◆ **Instructions for the task**
What does the data read, word for word, from the line containing "(true = true" through its final line? Give those lines only.

[Saved entries]
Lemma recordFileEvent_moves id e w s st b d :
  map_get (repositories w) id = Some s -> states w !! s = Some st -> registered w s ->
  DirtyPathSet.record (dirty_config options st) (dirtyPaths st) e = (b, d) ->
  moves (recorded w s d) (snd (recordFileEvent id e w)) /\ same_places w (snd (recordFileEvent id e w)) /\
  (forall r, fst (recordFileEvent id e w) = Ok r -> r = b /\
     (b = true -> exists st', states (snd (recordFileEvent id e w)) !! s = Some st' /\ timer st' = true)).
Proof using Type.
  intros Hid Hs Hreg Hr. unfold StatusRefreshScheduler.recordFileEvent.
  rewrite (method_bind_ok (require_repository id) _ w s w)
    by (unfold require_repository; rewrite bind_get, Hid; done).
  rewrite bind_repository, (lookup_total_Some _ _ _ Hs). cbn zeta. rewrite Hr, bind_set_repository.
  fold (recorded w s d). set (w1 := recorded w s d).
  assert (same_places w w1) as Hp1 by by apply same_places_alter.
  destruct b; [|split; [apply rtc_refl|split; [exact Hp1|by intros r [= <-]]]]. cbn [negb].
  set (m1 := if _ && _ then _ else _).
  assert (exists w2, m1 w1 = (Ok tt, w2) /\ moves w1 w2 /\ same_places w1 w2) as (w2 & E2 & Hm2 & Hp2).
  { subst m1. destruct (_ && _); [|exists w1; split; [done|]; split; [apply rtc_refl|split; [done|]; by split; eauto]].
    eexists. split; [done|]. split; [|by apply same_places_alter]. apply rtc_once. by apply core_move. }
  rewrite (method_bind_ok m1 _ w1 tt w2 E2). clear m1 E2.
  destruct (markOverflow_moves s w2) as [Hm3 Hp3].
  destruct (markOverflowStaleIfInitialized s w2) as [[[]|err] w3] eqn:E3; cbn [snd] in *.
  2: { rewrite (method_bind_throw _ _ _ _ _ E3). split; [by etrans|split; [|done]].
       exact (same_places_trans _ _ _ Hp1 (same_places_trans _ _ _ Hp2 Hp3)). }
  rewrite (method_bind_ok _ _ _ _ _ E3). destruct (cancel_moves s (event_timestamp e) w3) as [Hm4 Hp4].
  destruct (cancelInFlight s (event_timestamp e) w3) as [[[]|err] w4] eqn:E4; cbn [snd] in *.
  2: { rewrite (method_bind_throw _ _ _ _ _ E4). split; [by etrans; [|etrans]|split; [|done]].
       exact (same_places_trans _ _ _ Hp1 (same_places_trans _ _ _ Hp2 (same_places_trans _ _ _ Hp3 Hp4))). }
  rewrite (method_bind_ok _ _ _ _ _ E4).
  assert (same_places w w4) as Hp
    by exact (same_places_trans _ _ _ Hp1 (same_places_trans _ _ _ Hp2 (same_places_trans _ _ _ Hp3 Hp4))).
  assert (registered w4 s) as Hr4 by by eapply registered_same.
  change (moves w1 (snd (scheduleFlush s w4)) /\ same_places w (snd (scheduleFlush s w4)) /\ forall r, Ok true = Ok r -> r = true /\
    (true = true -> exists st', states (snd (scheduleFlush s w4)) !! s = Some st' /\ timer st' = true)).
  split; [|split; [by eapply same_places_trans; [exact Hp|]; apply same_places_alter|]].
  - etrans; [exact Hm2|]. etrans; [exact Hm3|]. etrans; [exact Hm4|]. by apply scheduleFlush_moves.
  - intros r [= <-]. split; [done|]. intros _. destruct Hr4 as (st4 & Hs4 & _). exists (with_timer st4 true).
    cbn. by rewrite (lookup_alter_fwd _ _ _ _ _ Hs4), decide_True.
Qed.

◆ **Your response**
    (true = true -> exists st', states (snd (scheduleFlush s w4)) !! s = Some st' /\ timer st' = true)).
  split; [|split; [by eapply same_places_trans; [exact Hp|]; apply same_places_alter|]].
  - etrans; [exact Hm2|]. etrans; [exact Hm3|]. etrans; [exact Hm4|]. by apply scheduleFlush_moves.
  - intros r [= <-]. split; [done|]. intros _. destruct Hr4 as (st4 & Hs4 & _). exists (with_timer st4 true).
    cbn. by rewrite (lookup_alter_fwd _ _ _ _ _ Hs4), decide_True.
Qed.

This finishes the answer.